» EXERCISE GOAL:
Whenever the string "Some" turns up in a line of the data below, copy that line.

» Stored data entries:
━━━

Lemma fcompare_key x y :
  is_nan x = false → is_nan y = false →
  match SFcompare x y with
  | Some Lt => key_lt (fkey x) (fkey y)
  | Some Eq => fkey x = fkey y
  | Some Gt => key_lt (fkey y) (fkey x)
  | None => False
  end.
Proof.
  destruct x as [[]|[]| |[] m e], y as [[]|[]| |[] n f]; simpl; try done; intros _ _;
    unfold key_lt; simpl; try lia.
  - destruct (Z.compare_spec e f) as [->| |]; try lia.
    change (Pos.compare_cont Eq m n) with (m ?= n)%positive.
    destruct (Pos.compare_spec m n) as [->| |]; simpl; try lia. done.
  - destruct (Z.compare_spec e f) as [->| |]; try lia.
    change (Pos.compare_cont Eq m n) with (m ?= n)%positive.
    destruct (Pos.compare_spec m n) as [->| |]; simpl; try lia. done.
Qed.

Lemma key_lt_irrefl k : ¬ key_lt k k.
Proof. destruct k as [[??]?]. unfold key_lt. lia. Qed.
Lemma key_lt_trans j k l : key_lt j k → key_lt k l → key_lt j l.
Proof. destruct j as [[??]?], k as [[??]?], l as [[??]?]. unfold key_lt. lia. Qed.

Lemma flt_nan x y : flt x y = true → is_nan x = false ∧ is_nan y = false.
Proof. by destruct x as [[]|[]| |[] ??], y as [[]|[]| |[] ??]. Qed.
Lemma feq_nan x y : feq x y = true → is_nan x = false ∧ is_nan y = false.
Proof. by destruct x as [[]|[]| |[] ??], y as [[]|[]| |[] ??]. Qed.

Lemma flt_key x y :
  flt x y = true ↔ is_nan x = false ∧ is_nan y = false ∧ key_lt (fkey x) (fkey y).
Proof.
  split.
  - intros H. destruct (flt_nan _ _ H) as [Hx Hy]. split_and!; [done..|].
    pose proof (fcompare_key x y Hx Hy) as Hc. unfold flt, SFltb in H.
    by destruct (SFcompare x y) as [[]|].
  - intros (Hx & Hy & Hlt). pose proof (fcompare_key x y Hx Hy) as Hc.
    unfold flt, SFltb. destruct (SFcompare x y) as [[]|]; try done; exfalso.
    + rewrite Hc in Hlt. by apply key_lt_irrefl in Hlt.
    + apply (key_lt_irrefl (fkey x)). by eapply key_lt_trans.
Qed.

Lemma feq_key x y :
  feq x y = true ↔ is_nan x = false ∧ is_nan y = false ∧ fkey x = fkey y.
Proof.
  split.
  - intros H. destruct (feq_nan _ _ H) as [Hx Hy]. split_and!; [done..|].
    pose proof (fcompare_key x y Hx Hy) as Hc. unfold feq, SFeqb in H.
    by destruct (SFcompare x y) as [[]|].
  - intros (Hx & Hy & He). pose proof (fcompare_key x y Hx Hy) as Hc.
    unfold feq, SFeqb. destruct (SFcompare x y) as [[]|]; try done; exfalso;
      rewrite He in Hc; by apply key_lt_irrefl in Hc.
Qed.

Lemma flt_irrefl x : flt x x = false.
Proof.
  apply not_true_iff_false. rewrite flt_key. intros (_ & _ & H). by apply key_lt_irrefl in H.
Qed.
Lemma flt_trans x y z : flt x y = true → flt y z = true → flt x z = true.
Proof. rewrite !flt_key. intros (?&?&?) (?&?&?). eauto using key_lt_trans. Qed.
Lemma flt_feq_l x y z : feq x y = true → flt y z = flt x z.
Proof.
  rewrite feq_key. intros (?&?&He). apply eq_bool_prop_intro.
  rewrite !Is_true_true, !flt_key, He. tauto.
Qed.
Lemma flt_feq_r x y z : feq x y = true → flt z y = flt z x.
Proof.
  rewrite feq_key. intros (?&?&He). apply eq_bool_prop_intro.
  rewrite !Is_true_true, !flt_key, He. tauto.
Qed.
Lemma feq_refl x : is_nan x = false → feq x x = true.
Proof. intros. by apply feq_key. Qed.
Lemma feq_sym x y : feq x y = true → feq y x = true.
Proof. rewrite !feq_key. intros (?&?&->). done. Qed.
Lemma feq_trans x y z : feq x y = true → feq y z = true → feq x z = true.
Proof. rewrite !feq_key. intros (?&?&->) (?&?&->). done. Qed.
Lemma flt_total x y :
  is_nan x = false → is_nan y = false →
  flt x y = false → feq x y = false → flt y x = true.
Proof.
  intros Hx Hy Hl He. pose proof (fcompare_key x y Hx Hy) as Hc.
  apply flt_key. split_and!; [done..|].
  unfold flt, feq, SFltb, SFeqb in *. by destruct (SFcompare x y) as [[]|].
Qed.
Lemma flt_not_feq x y : flt x y = true → feq x y = false.
Proof.
  rewrite flt_key. intros (?&?&H). apply not_true_iff_false. rewrite feq_key.
  intros (_&_&He). rewrite He in H. by apply key_lt_irrefl in H.
Qed.

(** ** [std::strtod] in the "C" locale

    Leading white space, a sign, then an infinity, a NaN, a hexadecimal or a
    decimal number; [None] when no conversion is performed (the end pointer
    is the start).  The conversion is correctly rounded. *)
Definition is_space (c : Z) : bool := (c =? 32)%Z || ((9 <=? c)%Z && (c <=? 13)%Z).
Definition is_digit (c : Z) : bool := (48 <=? c)%Z && (c <=? 57)%Z.
Definition to_lower (c : Z) : Z := if (65 <=? c)%Z && (c <=? 90)%Z then (c + 32)%Z else c.
Definition is_xdigit (c : Z) : bool :=
  is_digit c || ((97 <=? to_lower c)%Z && (to_lower c <=? 102)%Z).
Definition digit_val (c : Z) : Z :=
  if is_digit c then (c - 48)%Z else (to_lower c - 87)%Z.
Definition digits_val (base : Z) (ds : list Z) : Z :=
  fold_left (λ acc c, (acc * base + digit_val c)%Z) ds 0%Z.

━━━

» EXERCISE OUTPUT:
  | Some Lt => key_lt (fkey x) (fkey y)
  | Some Eq => fkey x = fkey y
  | Some Gt => key_lt (fkey y) (fkey x)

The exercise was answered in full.